New Mexico wild horse & chimp refuge plans falter

From ANIMAL PEOPLE, November/December 2010:

 

ALBUQUERQUE–New Mexico Governor Bill Richardson scrambled as his
term ended to save his September 2010 initiatives to create
sanctuaries for wild horses and chimpanzees.
Richardson on September 17, 2010 announced a plan to use
$2.9 million in federal economic stimulus money to add the former
Ortiz Mountain Ranch to Cerrillos Hills State Park, 20 miles south
of Santa Fe, turning it into the largest wild horse sanctuary in the
world.


“The acquisition needs the approval of the state Board of
Finance,” explained Albuquerque Journal staff writer Thomas J. Cole.
“A board vote was postponed on November 16 for the third time. The
board is to meet only one other time–on December 21–before
Richardson leaves office. If the ranch purchase is approved on
December 21, that would leave only a few working days to close the
deal before Governor-elect Susana Martinez takes office on January 1,
2011. Martinez has said the ranch acquisition would be ‘inexcusable’
given the tough economic times. Even if the Richardson
administration is able to purchase the land before year’s end,
Martinez could use her authority to thwart development of the horse
sanctuary.”
The Richardson plan was further jeopardized when the U.S.
Bureau of Land Management estimated that the ranch has carrying
capacity for only 20 to 30 horses to live in a fully wild state.
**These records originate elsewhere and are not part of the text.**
(* ===== verification/YamlTreeLoad.v ===== *)
(** What the loader makes of a document in the block style: scalars on one line,
    and mappings and sequences indented by two, as the dumper writes them. *)

From Stdlib Require Import ZArith Lia List String Bool.
From stdpp Require Import base list sets list_numbers tactics.
From S2P Require Import Prelude JsNum Js YamlCommon YamlSchema YamlScanner YamlLoader YamlWriter YamlRoundTrip.

(** ** Lines *)

Definition spaces (m : nat) : jstr := repeat 32 m.

(** What follows a node: the end of its line and a next line indented by [m], or
    the end of the text. *)
Definition next_line (m : nat) (post : jstr) : Prop :=
  (exists x rest, post = 10 :: spaces m ++ x :: rest /\ content_char x = true) \/ (m = O /\ post = [10; 0]).

Definition cursor_next (m : nat) (c : cursor) : cursor :=
  Cursor (position c + 1 + Z.of_nat m) (line c + 1) (position c + 1) (Z.of_nat m).

Lemma count_until_spaces m x rest : x <> 32 -> count_until not_space (spaces m ++ x :: rest) = Z.of_nat m.
Proof.
  intros Hx. induction m as [|m IH]; cbn [spaces repeat app count_until].
  - unfold not_space. by rewrite (proj2 (Z.eqb_neq _ _) Hx).
  - change (not_space 32) with false. cbv iota. unfold spaces in IH. rewrite IH. lia.
Qed.

(** A scan that stops where it is. *)
Lemma scan_here input pre x rest stop c :
  input = pre ++ x :: rest -> position c = zlen pre -> stop x = true -> scan_cursor input stop c = c.
Proof.
  intros -> Hp Hx. assert (scan (pre ++ x :: rest) stop (position c) = position c) as E.
  { unfold scan. rewrite Hp. replace (Z.to_nat (zlen pre)) with (length pre) by (unfold zlen; lia).
    rewrite drop_app_length. cbn. rewrite Hx. lia. }
  unfold scan_cursor, goto. rewrite E. by destruct c.
Qed.

Lemma ch_pre input pre x rest c : input = pre ++ x :: rest -> position c = zlen pre -> ch input c = x.
Proof. intros -> Hp. unfold ch. by apply char_at_part. Qed.

(** Past the end of a line. *)
Lemma next_line_skip input pre post c m ac :
  input = pre ++ post -> position c = zlen pre -> next_line m post ->
  skipSeparationSpace input ac c = Ok (1, cursor_next m c).
Proof.
  intros Hi Hp Hn.
  assert (exists x rest, post = 10 :: spaces m ++ x :: rest /\
            (x = 0 \/ is_WHITE_SPACE x = false /\ is_EOL x = false /\ x <> 35)) as (x & rest & Hpost & Hx).
  { destruct Hn as [(x & rest & H1 & H2) | [-> ->]]; [exists x, rest | by exists 0, []; auto].
    split; [done|]. apply content_char_spec in H2. tauto. }
  subst post. assert (x <> 32) as H32 by (intros ->; destruct Hx as [? | (? & _)]; done).
  assert (H10 : ch input c = 10) by by eapply ch_pre.
  assert (Hsc : scan input not_space (position c + 1) = position c + 1 + Z.of_nat m).
  { unfold scan. rewrite Hi, Hp.
    replace (Z.to_nat (zlen pre + 1)) with (length (pre ++ [10])) by (rewrite length_app; unfold zlen; cbn; lia).
    replace (pre ++ 10 :: spaces m ++ x :: rest) with ((pre ++ [10]) ++ spaces m ++ x :: rest) by (by rewrite <- app_assoc).
    by rewrite drop_app_length, count_until_spaces. }
  assert (Hi' : input = (pre ++ 10 :: spaces m) ++ x :: rest) by (rewrite Hi, <- !app_assoc; done).
  assert (Hp' : position (cursor_next m c) = zlen (pre ++ 10 :: spaces m)).
  { cbn. rewrite Hp. autorewrite with zlen. unfold zlen at 3, spaces. rewrite repeat_length. lia. }
  pose proof (ch_pre _ _ _ _ _ Hi' Hp') as Hch.
  assert (exists k, enough input = S (S k)) as [k Hk].
  { unfold enough. exists (length input - 1)%nat. rewrite Hi, length_app. cbn. lia. }
  unfold skipSeparationSpace. rewrite Hk. cbn [skip_loop]. rewrite H10. change (10 =? 0) with false. cbv iota.
  rewrite (scan_here _ _ _ _ not_white c Hi Hp eq_refl), H10. change (10 =? 35) with false. rewrite andb_false_r, H10.
  change (is_EOL 10) with true. cbv iota. unfold readLineBreak. rewrite H10. cbn [res_bind Z.eqb Pos.eqb position].
  cbn [position goto set_indent line lineStart lineIndent]. rewrite Hsc.
  replace (position c + 1 + Z.of_nat m - (position c + 1)) with (Z.of_nat m) by lia.
  change (set_indent (Z.of_nat m) (goto _ _)) with (cursor_next m c).
  rewrite Hch. destruct Hx as [-> | (Hw & He & H35)]; [reflexivity|].
  destruct (x =? 0) eqn:Ex; [reflexivity|].
  rewrite (scan_here _ _ _ _ not_white _ Hi' Hp') by (unfold not_white; by rewrite Hw).
  rewrite Hch, (proj2 (Z.eqb_neq _ _) H35), andb_false_r, Hch, He. reflexivity.
Qed.

(** At the start of content, or at the end of the text. *)
Lemma skip_here input pre x rest c ac :
  input = pre ++ x :: rest -> position c = zlen pre -> content_char x = true \/ x = 0 ->
  skipSeparationSpace input ac c = Ok (0, c).
Proof.
  intros Hi Hp Hx. pose proof (ch_pre _ _ _ _ _ Hi Hp) as Hch.
  unfold skipSeparationSpace, enough. cbn [skip_loop]. rewrite Hch.
  destruct Hx as [Hx | ->]; [|reflexivity]. apply content_char_spec in Hx as (H0 & Hw & He & H35).
  rewrite (proj2 (Z.eqb_neq _ _) H0), (scan_here _ _ _ _ not_white _ Hi Hp) by (unfold not_white; by rewrite Hw).
  rewrite Hch, (proj2 (Z.eqb_neq _ _) H35), andb_false_r, Hch, He. reflexivity.
Qed.

(** Over the space before content on the same line. *)
Lemma skip_space input pre x rest c ac :
  input = pre ++ 32 :: x :: rest -> position c = zlen pre -> content_char x = true ->
  skipSeparationSpace input ac c = Ok (0, move 1 c).
Proof.
  intros Hi Hp Hx. pose proof (ch_pre _ _ _ _ _ Hi Hp) as Hch.
  assert (Hi' : input = (pre ++ [32]) ++ x :: rest) by (rewrite Hi, <- app_assoc; done).
  assert (Hp' : position (move 1 c) = zlen (pre ++ [32])) by (cbn; autorewrite with zlen; lia).
  pose proof (ch_pre _ _ _ _ _ Hi' Hp') as Hch'.
  apply content_char_spec in Hx as (H0 & Hw & He & H35).
  assert (scan_cursor input not_white c = move 1 c) as Hs.
  { unfold scan_cursor, scan. rewrite Hi, Hp. replace (Z.to_nat (zlen pre)) with (length pre) by (unfold zlen; lia).
    rewrite drop_app_length. cbn [count_until]. change (not_white 32) with false. cbv iota. unfold not_white. rewrite Hw. cbn.
    unfold goto, move. f_equal. lia. }
  unfold skipSeparationSpace, enough. cbn [skip_loop]. rewrite Hch. change (32 =? 0) with false. cbv iota.
  rewrite Hs, Hch', (proj2 (Z.eqb_neq _ _) H35), andb_false_r, Hch', He. reflexivity.
Qed.

(** ** Scalars on one line *)

Section Load.
(** The types of the schema, whatever they are. *)
Context (implicits : list ytype) (types : type_map).

(** The states met: no anchors, no directives. *)
Definition st (c : cursor) (t : option jstr) (k : option kind) (v : value) : lstate := LState c t None k v None [] [] [].

(** What ends a scalar: a colon that ends a key, or a next line that is not
    indented enough to continue it. *)
Definition stops (k : Z) (post : jstr) : Prop :=
  (exists w rest, post = 58 :: w :: rest /\ is_WS_OR_EOL w = true) \/ (exists m, next_line m post /\ Z.of_nat m < k).

(** The first characters of a text that is a node by itself, and neither an item
    of a sequence, nor a property or a block scalar. *)
Definition inline_start (t : jstr) : bool :=
  match t with
  | [] => false
  | x :: t =>
      negb (existsb (Z.eqb x) [-1; 0; 9; 10; 13; 32; 33; 35; 37; 38; 42; 58; 63; 62; 124; 65279])
      && (negb (x =? 45) || match t with y :: _ => negb (is_WS_OR_EOL y) | [] => false end)
  end.

(** The text [t] is read as the value [v], as a key or in a block. *)
Definition inline (t : jstr) (v : value) : Prop :=
  inline_start t = true /\
  forall input compose ctx blocks k bi pre post c,
    input = pre ++ t ++ post -> position c = zlen pre -> lineStart c <= position c -> at_separator input c = false ->
    stops k post -> ctx <> CONTEXT_FLOW_IN ->
    exists tg tg' kd raw,
      read_content input false compose ctx blocks false k bi (st c None None VNull) = Ok (true, st (move (zlen t) c) tg kd raw) /\
      resolve_tag implicits types (st (move (zlen t) c) tg kd raw) = Ok (st (move (zlen t) c) tg' kd v) /\
      tg' <> Some (yaml_tag "merge").

(** Plain scalars: the loop reads up to what ends them. *)
Lemma plain_text_printable t : plain_text t -> PATTERN_NON_PRINTABLE t = false.
Proof. intros H. by apply isPrintable_printable, plain_printable. Qed.

Lemma capture_plain input pre t post c :
  input = pre ++ t ++ post -> t <> [] -> plain_text t ->
  captureSegment input c [] (zlen pre) (zlen (pre ++ t)) false = Ok t.
Proof.
  intros Hi Hne Ht. unfold captureSegment. rewrite zlen_app.
  rewrite (proj2 (Z.ltb_lt _ _)) by (destruct t; [done|]; rewrite zlen_cons; pose proof (zlen_nonneg t); lia).
  rewrite Hi, (zslice_part pre t post) by (rewrite ?zlen_app; done). by rewrite plain_text_printable.
Qed.

Lemma plain_stop input k pre t post ce fuel c :
  input = pre ++ t ++ post -> t <> [] -> plain_text t -> stops k post ->
  position c = zlen (pre ++ t) -> ce = zlen (pre ++ t) -> lineStart c <= zlen pre ->
  plain_loop input (S fuel) k false [] (zlen pre) ce None c = Ok (t, c).
Proof.
  intros Hi Hne Ht Hs Hp -> Hl. cbn [plain_loop].
  assert (Hlt : lineStart c < position c).
  { rewrite Hp, zlen_app. destruct t; [done|]. rewrite zlen_cons. pose proof (zlen_nonneg t). lia. }
  rewrite app_assoc in Hi. destruct Hs as [(w & rest & -> & Hw) | (m & Hm & Hk)].
  - rewrite (ch_pre _ _ _ _ _ Hi Hp). change (58 =? 0) with false. change (58 =? 58) with true. cbv iota.
    assert (char_at input (position c + 1) = w) as ->.
    { rewrite Hi, Hp. replace ((pre ++ t) ++ 58 :: w :: rest) with (((pre ++ t) ++ [58]) ++ w :: rest) by (by rewrite <- !app_assoc).
      apply char_at_part. autorewrite with zlen. lia. }
    unfold ends_key. rewrite Hw. cbn [orb]. rewrite (capture_plain input pre t (58 :: w :: rest)); try done.
    by rewrite Hi, <- app_assoc.
  - assert (exists rest, post = 10 :: rest) as [rest Hpost] by (destruct Hm as [(x & rest & -> & _) | [_ ->]]; eauto).
    pose proof Hi as Hi10. rewrite Hpost in Hi10. rewrite (ch_pre _ _ _ _ _ Hi10 Hp).
    change (10 =? 0) with false. change (10 =? 58) with false. change (10 =? 35) with false. cbv iota.
    rewrite at_separator_inside by done. cbn [andb orb]. change (is_EOL 10) with true. cbv iota.
    rewrite (next_line_skip input (pre ++ t) post c m) by done. cbn [res_bind cursor_next lineIndent].
    rewrite (proj2 (Z.leb_gt _ _)) by lia. rewrite (capture_plain input pre t post); try done; [|by rewrite Hi, <- app_assoc].
    cbn [res_bind]. unfold goto. rewrite <- Hp. by destruct c.
Qed.

Lemma plain_reads input k pre t s post ce fuel c :
  input = pre ++ (t ++ s) ++ post -> t ++ s <> [] -> plain_text (t ++ s) -> stops k post ->
  position c = zlen (pre ++ t) -> (s = [] -> ce = zlen (pre ++ t)) ->
  (s <> [] -> at_separator input c = false /\ isWhitespace (List.last s 0) = false) ->
  lineStart c <= zlen pre -> (length s < fuel)%nat ->
  plain_loop input fuel k false [] (zlen pre) ce None c = Ok (t ++ s, move (zlen s) c).
Proof.
  revert t fuel ce c. induction s as [|x s IH]; intros t fuel ce c Hi Hne Hs Hst Hp Hce Hsep Hl Hf;
    (destruct fuel as [|fuel]; [lia|]).
  - rewrite app_nil_r in *. rewrite (plain_stop input k pre t post) by auto.
    unfold move, zlen. cbn. rewrite Z.add_0_r. by destruct c.
  - destruct (Hsep ltac:(done)) as [Hat Hlast].
    pose proof Hs as Hsx. apply Forall_app in Hsx as [_ Hsx]. apply Forall_cons_iff in Hsx as [Hx _].
    destruct (isPlainSafe_spec x Hx) as (Hpr & H58 & H35 & Hfl). destruct (isPrintable_char x Hpr) as (_ & Hxe & Hx0).
    assert (Hi' : input = (pre ++ t) ++ x :: s ++ post) by (rewrite Hi, <- !app_assoc; done).
    cbn [plain_loop]. rewrite (ch_pre _ _ _ _ _ Hi' Hp).
    rewrite (proj2 (Z.eqb_neq _ _) Hx0), (proj2 (Z.eqb_neq _ _) H58), (proj2 (Z.eqb_neq _ _) H35), Hat, Hxe.
    cbn [andb orb res_bind]. replace (t ++ x :: s) with ((t ++ [x]) ++ s) in * by (by rewrite <- app_assoc).
    rewrite (IH (t ++ [x])); [f_equal; f_equal; unfold move; cbn; rewrite zlen_cons; f_equal; lia|..]; try done.
    + cbn. rewrite Hp. autorewrite with zlen. lia.
    + intros ->. cbn in Hlast. assert (is_WHITE_SPACE x = false) as ->.
      { unfold isWhitespace in Hlast. unfold is_WHITE_SPACE. by rewrite orb_comm. }
      rewrite Hp. autorewrite with zlen. lia.
    + intros Hsne. split; [|by destruct s]. apply at_separator_inside. cbn. rewrite Hp, zlen_app.
      pose proof (zlen_nonneg t). lia.
    + cbn in Hf. lia.
Qed.

Lemma inline_not t y :
  inline_start t = true -> existsb (Z.eqb y) [-1; 0; 9; 10; 13; 32; 33; 35; 37; 38; 42; 58; 63; 62; 124; 65279] = true ->
  (first_char t =? y) = false.
Proof.
  destruct t as [|x t]; [done|]. cbn [inline_start]. intros [H _]%andb_prop Hy. change (first_char (x :: t)) with x.
  apply Z.eqb_neq. intros ->. by rewrite Hy in H.
Qed.

Lemma inline_content t : inline_start t = true -> content_char (first_char t) = true.
Proof. intros H. unfold content_char. cbn [existsb]. by rewrite !(inline_not t) by done. Qed.

(** A text at the cursor. *)
Lemma ch_first input pre t post c :
  input = pre ++ t ++ post -> position c = zlen pre -> inline_start t = true -> ch input c = first_char t.
Proof. intros Hi Hp Ht. destruct t as [|x t]; [done|]. exact (ch_pre _ _ _ _ _ Hi Hp). Qed.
The
BLM is presently holding about 25,000 horses who have been removed
from public lands.
Richardson on November 18, 2010 complained to the USDA Animal
& Plant Health Inspection Service that the National Institutes of
Health will be violating the federal Animal Welfare Act if 186 chimps
are moved from the Alamogordo Primate Facility near Albuquerque to
the Southwest National Primate Research Center in San Antonio. The
chimps, formerly used in biomedical research but now all
unofficially “retired” for about 10 years, are due to be relocated
by the NIH when a contract for their care with Charles River
Laboratories expires at the end of 2010.
A clause of the Animal Wel-fare Act states that “If a nonhuman
primate is obviously ill, injured or in physical distress, it must
not be transported in commerce, except to receive veterinary care
for the condition.”
Richardson contends that the soon-to-be-closed Alamogordo
Primate Facility should become a chimp retirement sanctuary.